Only one thing is required: the number of lines in the entries below that contain "keeps".

▸ DATA:
- Opening Delimiter -
(** * Smart Movie Recommender: the recommendation core of [aw.py]

    A shallow embedding of the data-handling functions of [aw.py]
    ([load_data], [build_similarity_matrix], [recommend_content],
    [recommend_attributes]) and the properties of them that the
    specification states.

    pandas frames are objects: [build_similarity_matrix] assigns a column
    of the frame it is given, the two recommenders build new frames.  The
    functions are therefore written in a small state-and-error monad over
    a store of frames, one primitive per pandas operation the source
    uses.  Floating-point cells are modelled by the rationals they denote
    ([None] is NaN); only their order and equality are used.  What the
    program takes from libraries without fixing it in its own text (the
    number parser of [pd.to_numeric], scikit-learn's vectorizer and
    cosine, the order pandas' default sort gives to equal values) is a
    parameter of the definitions.  The sort that pandas runs by default
    is written out as well ([nargsort]), for the examples in which the
    order of equal ratings shows. *)

From Stdlib Require Import QArith.
From stdpp Require Import base list strings sorting.

Open Scope string_scope.
Open Scope list_scope.

(** ** Cells and rows *)

(** A cell of a column that [pd.read_csv] types as numbers or, when some
    entry is not a number, as text: missing, text, or a number. *)
Inductive cell :=
| NaN
| Str (s : string)
| Num (q : Q).

Module Raw.
(** A row of [imdb_top_1000.csv] as parsed by [pd.read_csv], restricted
    to the columns the program reads.  An empty text cell is [None]. *)
Record Row := {
  Poster_Link : option string;
  Series_Title : option string;
  Released_Year : cell;
  Genre : option string;
  IMDB_Rating : cell;
  Overview : option string;
  Director : option string;
  Star1 : option string;
  Star2 : option string;
  Star3 : option string;
  Star4 : option string
}.
End Raw.

(** A row of the frame [load_data] returns: the title is present, the two
    numeric columns are floats (NaN is [None]), genre and stars are text;
    overview, director and poster are left as read. *)
Record Movie := {
  Poster_Link : option string;
  Series_Title : string;
  Released_Year : option Q;
  Genre : string;
  IMDB_Rating : option Q;
  Overview : option string;
  Director : option string;
  Star1 : string;
  Star2 : string;
  Star3 : string;
  Star4 : string
}.

(** The columns of the csv that the model keeps, in file order. *)
Definition csv_columns : list string :=
  ["Poster_Link"; "Series_Title"; "Released_Year"; "Genre"; "IMDB_Rating";
   "Overview"; "Director"; "Star1"; "Star2"; "Star3"; "Star4"].

(** ** Exceptions *)

Inductive error :=
| IndexError
| KeyError
| ValueError
| Dangling.  (* a reference to no object; Python has none *)

Inductive result (A : Type) :=
| Ok (a : A)
| Raise (e : error).
Arguments Ok {A} a.
Arguments Raise {A} e.

#[export] Instance result_ret : MRet result := fun A a => Ok a.
#[export] Instance result_bind : MBind result := fun A B f x =>
  match x with
  | Ok a => f a
  | Raise e => Raise e
  end.

(** ** Frames *)

(** A frame: the names of its columns, the row labels, the rows, and the
    derived [metadata] column when it has been assigned.  Labels are
    those of [read_csv]'s range index; they survive row selection
    unchanged.  A column of the rows can be read only when its name is
    among [columns]. *)
Record DataFrame := {
  columns : list string;
  index : list nat;
  data : list Movie;
  metadata : option (list (option string))
}.

(** [pd.DataFrame()] *)
Definition empty_frame : DataFrame :=
  {| columns := []; index := []; data := []; metadata := None |}.

(** [Series.fillna(v)] on one cell. *)
Definition fillna {A} (v : A) (c : option A) : A := default v c.

(** Boolean-mask selection [s[mask]] on one column. *)
Fixpoint mask_select {A} (mask : list bool) (l : list A) : list A :=
  match mask, l with
  | b :: mask', x :: l' =>
      if b then x :: mask_select mask' l' else mask_select mask' l'
  | _, _ => []
  end.

(** [df[mask]]: every column and the labels are selected alike. *)
Definition frame_mask (mask : list bool) (df : DataFrame) : DataFrame :=
  {| columns := columns df;
     index := mask_select mask (index df);
     data := mask_select mask (data df);
     metadata := mask_select mask <$> metadata df |}.

(** What [df[key]] is given when [key] is a Series.  pandas selects rows
    when the Series is boolean; a Series that is not, here always an
    empty one, is read as a list of column labels. *)
Inductive key :=
| Mask (mask : list bool)
| NoLabels.

(** [s.apply(f)] and [df.apply(f, axis=1)] with a boolean [f], as a key.
    On no rows pandas does not call [f]: [Series.apply] returns an empty
    Series of the dtype of [s] (text or float), [DataFrame.apply] an
    empty float Series; neither is boolean. *)
Definition apply {A} (f : A -> bool) (col : list A) : key :=
  match col with
  | [] => NoLabels
  | _ => Mask (f <$> col)
  end.

(** [df[key]]; with no labels the result has the rows' labels and no
    column. *)
Definition frame_getitem (k : key) (df : DataFrame) : DataFrame :=
  match k with
  | Mask mask => frame_mask mask df
  | NoLabels =>
      {| columns := []; index := index df; data := data df; metadata := None |}
  end.

(** [df[names]] read by rows ([c] is the projection to these columns);
    [KeyError] when a name is not a column. *)
Definition frame_series {A} (names : list string) (c : Movie -> A)
    (df : DataFrame) : result (list A) :=
  if bool_decide (names ⊆ columns df) then Ok (c <$> data df)
  else Raise KeyError.

(** Positional selection on one column; [None] when a position is out
    of bounds. *)
Definition take_positions {A} (pos : list nat) (l : list A) : option (list A) :=
  mapM (fun i => l !! i) pos.

(** [df.iloc[pos]] *)
Definition frame_iloc (pos : list nat) (df : DataFrame) : option DataFrame :=
  ix ← take_positions pos (index df);
  rows ← take_positions pos (data df);
  md ← match metadata df with
        | None => Some None
        | Some col => Some <$> take_positions pos col
        end;
  Some {| columns := columns df; index := ix; data := rows; metadata := md |}.

(** [df.head(n)] *)
Definition frame_head (n : nat) (df : DataFrame) : DataFrame :=
  {| columns := columns df;
     index := take n (index df);
     data := take n (data df);
     metadata := take n <$> metadata df |}.

(** [list(enumerate(l))] *)
Definition enumerate {A} (l : list A) : list (nat * A) :=
  imap (fun i x => (i, x)) l.

(** ** Loading *)

Section Load.
(** The text-to-number parser of [pd.to_numeric]; a text it rejects is
    coerced to NaN under [errors='coerce']. *)
Variable parse_number : string -> option Q.

Definition to_numeric (c : cell) : option Q :=
  match c with
  | NaN => None
  | Str s => parse_number s
  | Num q => Some q
  end.

(** What lines 11-15 leave of one row: nothing when the title is
    missing ([dropna(subset=['Series_Title'])]), otherwise the row with
    year and rating made numeric and genre and stars filled. *)
Definition load_row (r : Raw.Row) : option Movie :=
  match Raw.Series_Title r with
  | None => None
  | Some title =>
      Some {| Poster_Link := Raw.Poster_Link r;
              Series_Title := title;
              Released_Year := to_numeric (Raw.Released_Year r);
              Genre := fillna "" (Raw.Genre r);
              IMDB_Rating := to_numeric (Raw.IMDB_Rating r);
              Overview := Raw.Overview r;
              Director := Raw.Director r;
              Star1 := fillna "" (Raw.Star1 r);
              Star2 := fillna "" (Raw.Star2 r);
              Star3 := fillna "" (Raw.Star3 r);
              Star4 := fillna "" (Raw.Star4 r) |}
  end.

(** [load_data]: the argument is what [pd.read_csv] parsed.  The rows
    are labelled 0, 1, ... by [read_csv]; [dropna] removes rows and
    keeps the labels of the others (the index is not reset). *)
Definition load_data (csv : list Raw.Row) : DataFrame :=
  let kept := omap (fun '(i, r) => pair i <$> load_row r) (enumerate csv) in
  {| columns := csv_columns;
     index := kept.*1;
     data := kept.*2;
     metadata := None |}.
End Load.

(** ** The store of frames *)

(** A frame object is named by its position in the store; a new object
    goes to the end, so that objects are never moved. *)
Definition ref := nat.
Definition store := list DataFrame.

Definition M (A : Type) : Type := store -> result A * store.

#[export] Instance M_ret : MRet M := fun A a s => (Ok a, s).
#[export] Instance M_bind : MBind M := fun A B f m s =>
  match m s with
  | (Ok a, s') => f a s'
  | (Raise e, s') => (Raise e, s')
  end.

Definition raise {A} (e : error) : M A := fun s => (Raise e, s).

(** A value or an exception computed without the store. *)
Definition lift {A} (x : result A) : M A := fun s => (x, s).

(** A new object. *)
Definition new (df : DataFrame) : M ref := fun s => (Ok (length s), s ++ [df]).

(** The frame an object currently holds. *)
Definition get (r : ref) : M DataFrame := fun s =>
  match s !! r with
  | Some df => (Ok df, s)
  | None => (Raise Dangling, s)
  end.

(** Update of an object in place. *)
Definition put (r : ref) (df : DataFrame) : M unit := fun s =>
  match s !! r with
  | Some _ => (Ok tt, <[r := df]> s)
  | None => (Raise Dangling, s)
  end.

(** *** pandas operations *)

(** [df.copy()] *)
Definition copy (r : ref) : M ref := df ← get r; new df.

(** [df[name]], [df[names]] or an expression over columns, as the list
    of its values by row *)
Definition series {A} (names : list string) (c : Movie -> A) (r : ref)
  : M (list A) :=
  df ← get r; lift (frame_series names c df).

(** [df[key]] *)
Definition getitem (r : ref) (k : key) : M ref :=
  df ← get r; new (frame_getitem k df).

(** [df.index[i]] *)
Definition index_at (r : ref) (i : nat) : M nat :=
  df ← get r;
  match index df !! i with
  | Some label => mret label
  | None => raise IndexError
  end.

(** [df.iloc[pos]] *)
Definition iloc (r : ref) (pos : list nat) : M ref :=
  df ← get r;
  match frame_iloc pos df with
  | Some df' => new df'
  | None => raise IndexError
  end.

(** [df.head(n)] *)
Definition head (r : ref) (n : nat) : M ref :=
  df ← get r; new (frame_head n df).

(** [df['metadata'] = col]: assigns in place; a new column name goes to
    the end of the columns. *)
Definition setitem_metadata (r : ref) (col : list (option string)) : M unit :=
  df ← get r;
  put r {| columns := if bool_decide ("metadata" ∈ columns df)
                      then columns df else columns df ++ ["metadata"];
           index := index df;
           data := data df;
           metadata := Some col |}.

(** [df['metadata']] *)
Definition getitem_metadata (r : ref) : M (list (option string)) :=
  df ← get r;
  match metadata df with
  | Some col => mret col
  | None => raise KeyError
  end.

(** ** Python and numpy pieces *)

(** [any(p(x) for x in l)] *)
Definition any {A} (p : A -> bool) (l : list A) : bool := existsb p l.

(** [g in x] on two strings: [g] occurs in [x]. *)
Fixpoint contains (g x : string) : bool :=
  String.prefix g x ||
  match x with
  | EmptyString => false
  | String _ x' => contains g x'
  end.

(** [s in l] for a string and a list of strings *)
Definition str_in (s : string) (l : list string) : bool :=
  existsb (String.eqb s) l.

(** [y in years] for a float cell and a list of integers; NaN equals
    nothing. *)
Definition year_in (y : option Q) (years : list Z) : bool :=
  match y with
  | None => false
  | Some q => existsb (fun z => Qeq_bool q (inject_Z z)) years
  end.

(** [x >= rating] on a float cell; a comparison with NaN is false. *)
Definition float_ge (x : option Q) (rating : Q) : bool :=
  match x with
  | None => false
  | Some q => Qle_bool rating q
  end.

Definition Qltb (x y : Q) : bool := negb (Qle_bool y x).

(** Insertion into a sorted list: [x] passes every [y] with [after y x]. *)
Fixpoint insert_by {A} (after : A -> A -> bool) (x : A) (l : list A) : list A :=
  match l with
  | [] => [x]
  | y :: l' => if after y x then y :: insert_by after x l' else x :: y :: l'
  end.

(** [sorted(l, key=key, reverse=True)]: descending by key and stable, as
    Python guarantees: an element passes only strictly greater ones, so
    equal keys keep the order they came in. *)
Definition sorted_reverse {A} (key : A -> Q) (l : list A) : list A :=
  foldr (insert_by (fun y x => Qltb (key x) (key y))) [] l.

(** [l[i:j]] *)
Definition slice {A} (i j : nat) (l : list A) : list A := take (j - i) (drop i l).

Definition matrix := list (list Q).

(** ** The similarity matrix *)

(** The configuration [TfidfVectorizer(...)] is created with. *)
Record TfidfVectorizer := { stop_words : option string }.

(** [a + b] on text cells: NaN where either is NaN. *)
Definition str_add (a b : option string) : option string :=
  x ← a; y ← b; Some (x +:+ y).

Infix "+." := str_add (at level 50, left associativity).

(** The expression of lines 22-23 on one row. *)
Definition metadata_of (m : Movie) : option string :=
  Some (fillna "" (Overview m)) +. Some " " +. Some (Genre m) +. Some " " +.
  Director m +. Some " " +.
  Some (Star1 m) +. Some " " +. Some (Star2 m) +. Some " " +.
  Some (Star3 m) +. Some " " +. Some (Star4 m).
- Closing Delimiter -
▸ ANSWER SPACE: 2